2 messages · John S. Walker, Brian Ripley
On Tue, 16 May 2000, John S. Walker wrote:
I've been performing an analysis of some data by a follow the leader method (Bad I know but it seems to work and I think I understand all the steps now) and I've run into a problem. The analysis is for all practical purposes identical to the non-linear mixed effects analysis performed on Ludbrooks Rabbit data in the second edition of Venables & Ripley (page 315--321). I have the stats pretty much done and have estimates for all the model parameters from the nlme object. Now I want to add the fitted lines to my coplot of the data in the manner of figure 10.3. How would I do this? I owuld guess that I use the lines function or the panel function but I can't find an index varibale to tell me what panel I'm in. Any suggestions?

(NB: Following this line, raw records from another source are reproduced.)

Lemma initMountDirectory_ok d g : HostMountDir d ≠ "" → ∃ g', initMountDirectory d g = Ret (None, g') ∧ grows g g' ∧
  Forall (present g') [HostMountDir d; path_join (HostMountDir d) ContractsDir; path_join (HostMountDir d) SockDir] ∧
  (HostLogDir d ≠ "" → present g' (HostLogDir d)).
Proof.
  intros Hd. unfold initMountDirectory. cbv zeta.
  destruct (createDir_grows (HostMountDir d) g) as (? & g1 & E1 & G1 & P1). destruct (P1 Hd) as [-> P1'].
  destruct (createDir_grows (path_join (HostMountDir d) ContractsDir) g1) as (? & g2 & E2 & G2 & P2).
  destruct (P2 (path_join_nonempty _ _)) as [-> P2'].
  destruct (createDir_grows (path_join (HostMountDir d) SockDir) g2) as (? & g3 & E3 & G3 & P3).
  destruct (P3 (path_join_nonempty _ _)) as [-> P3'].
  destruct (createDir_grows (HostLogDir d) g3) as (e4 & g4 & E4 & G4 & P4).
  exists g4. unfold mbind, M_bind. rewrite E1, E2, E3, E4. split; [done|]. split; [by etrans; [|etrans; [|etrans]]|]. split.
  - repeat constructor; [apply G4, G3, G2|apply G4, G3|apply G4]; done.
  - intros Hl. by apply P4.
Qed.

(** A configuration that is switched on and has both paths. *)
Definition usable (c : DockerVMConfig) : Prop :=
  EnableDockerVM c = true ∧ DockerVMMountPath c ≠ "" ∧ DockerVMLogPath c ≠ "".

Definition absolute (cwd p : string) : string := if IsAbs p then p else path_join cwd p.

Definition containerOf (cwd : string) (c : DockerVMConfig) : DockerContainerConfig :=
  if IsAbs (DockerVMLogPath c) then mkContainer (DockerVMLogPath c) ""
  else mkContainer (absolute cwd (DockerVMMountPath c)) (path_join cwd (DockerVMLogPath c)).
(** [C21] A connection of the chain ends cleanly. In every reachable state, whatever the stream, the
    scheduler and other connections do: no step panics, that is no stop channel is closed twice and the
    wait group does not become negative; the wait group counts the running goroutines; when one goroutine
    has ended, the other one finds its stop channel closed at its next [select], and once it has taken it
    the wait group is zero, so that the connection's handler returns; and the messages given to the
    scheduler are those received, in order, of the two types it takes. *)
Theorem chain_stream_sound c v : chainReachable (c, v) →
  (∀ a, chainStep a (c, v) ≠ Panic) ∧ k_wg c = running c ∧
  (k_recv c = REnd → k_send c = SSelect → ∀ o, ∃ c', chainStep (CSend true o) (c, v) = Ret (tt, (c', v)) ∧ k_wg c' = 0) ∧
  (k_send c = SEnd → k_recv c = RSelect → ∀ sd now o, ∃ c', chainStep (CRecv sd now o) (c, v) = Ret (tt, (c', v)) ∧ k_wg c' = 0) ∧
  v_passed v ++ holding (k_recv c) = filter (λ m, chainType (m_Type m) = true) (v_received v).
Proof.
  intros Hw%chain_reachable_inv. pose proof Hw as [Hf Hg _ Ho]. cbn in *. split_and!; [|done| | |done].
  - intros a. destruct (chainStep_safe a _ Hw) as [->|(w' & -> & _)]; done.
  - intros Hr Hs o. assert (k_stopSend c = true) as Hstop.
    { destruct (fl_recvEnd _ Hf Hr) as [?|Hx%(fl_recv _ Hf)]; [done|congruence]. }
    destruct (sendStopped_ok c Hf Hg ltac:(congruence) Hstop) as (c' & E & _ & Hw' & Hs' & Hr').
    exists c'. split; [|by rewrite Hw'; unfold running; rewrite Hr', Hs', Hr].
    unfold sendMsgRoutine, mbind at 1, M_bind at 1, getS. rewrite Hs, Hstop. by apply onFst_run.
  - intros Hs Hr sd now o. assert (k_stopRecv c = true) as Hstop.
    { destruct (fl_sendEnd _ Hf Hs) as [?|Hx%(fl_send _ Hf)]; [done|congruence]. }
    destruct (recvStopped_ok c Hf Hg ltac:(congruence) Hstop) as (c' & E & _ & Hw' & Hr' & Hs').
    exists c'. split; [|by rewrite Hw'; unfold running; rewrite Hr', Hs', Hs].
    unfold recvMsgRoutine, mbind at 1, M_bind at 1, getS. rewrite Hr, Hstop. by apply onFst_run.
Qed.

(** ** The streams of the sandboxes *)

Section sandboxes.
Context `{LI : LinkedHashMap string nat} `{LW : LinkedHashMap RequestGroupKey bool}.
Context `{!LinkedHashMapLaws string nat} `{!LinkedHashMapLaws RequestGroupKey bool}.
Context `{ProtocolConsts} `{!ProtocolConstsOk}.















Context (MaxOriginalProcessNum : Z) (releaseRate : Z → Z).

End sandboxes.

(** A message without a context, as a sandbox may send it first, makes the engine dereference nil. *)
Lemma sandbox_without_context_panics `{LinkedHashMap string nat} `{LinkedHashMap RequestGroupKey bool} msg m :
  m_CrossContext msg = None → DockerVMCommunicate None msg m = Panic.
Proof. intros Hcc. unfold DockerVMCommunicate. by rewrite Hcc. Qed.

(** ** Witnesses *)

Fixpoint runChain (l : list chainAct) (w : conn * service) : option (conn * service) :=
  match l with
  | [] => Some w
  | a :: l' => match chainStep a w with Ret (_, w') => runChain l' w' | _ => None end
  end.

Lemma runChain_reachable l w w' : chainReachable w → runChain l w = Some w' → chainReachable w'.
Proof.
  revert w. induction l as [|a l IH]; intros w Hw; cbn; [by intros [= <-]|].
  destruct (chainStep a w) as [[[] w1]| |] eqn:E; [|done..]. apply IH. by eapply chain_step.
Qed.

You need to fake it. There is an example in the 3rd edition R scripts,
which for the Rabbit data becomes
coplot(seq(0,40, len=60) ~ log(Dose) | Animal * Treatment, Rabbit,
show.given=FALSE,
panel = function(x, y, ...) {
ind <- round(1 + 59*y/40)
lines(spline(x, fitted(R.nlme2)[ind]))
points(x, Rabbit$BPchange[ind])
})
coplot does not have the subscripts = T argument that Trellis has.
I think we could usefully add it (since `lattice' seems nowhere visible
yet), and I will do so for 1.1.0. Also, the handling of xlab/ylab differs
a bit from the S original, and I will take a look.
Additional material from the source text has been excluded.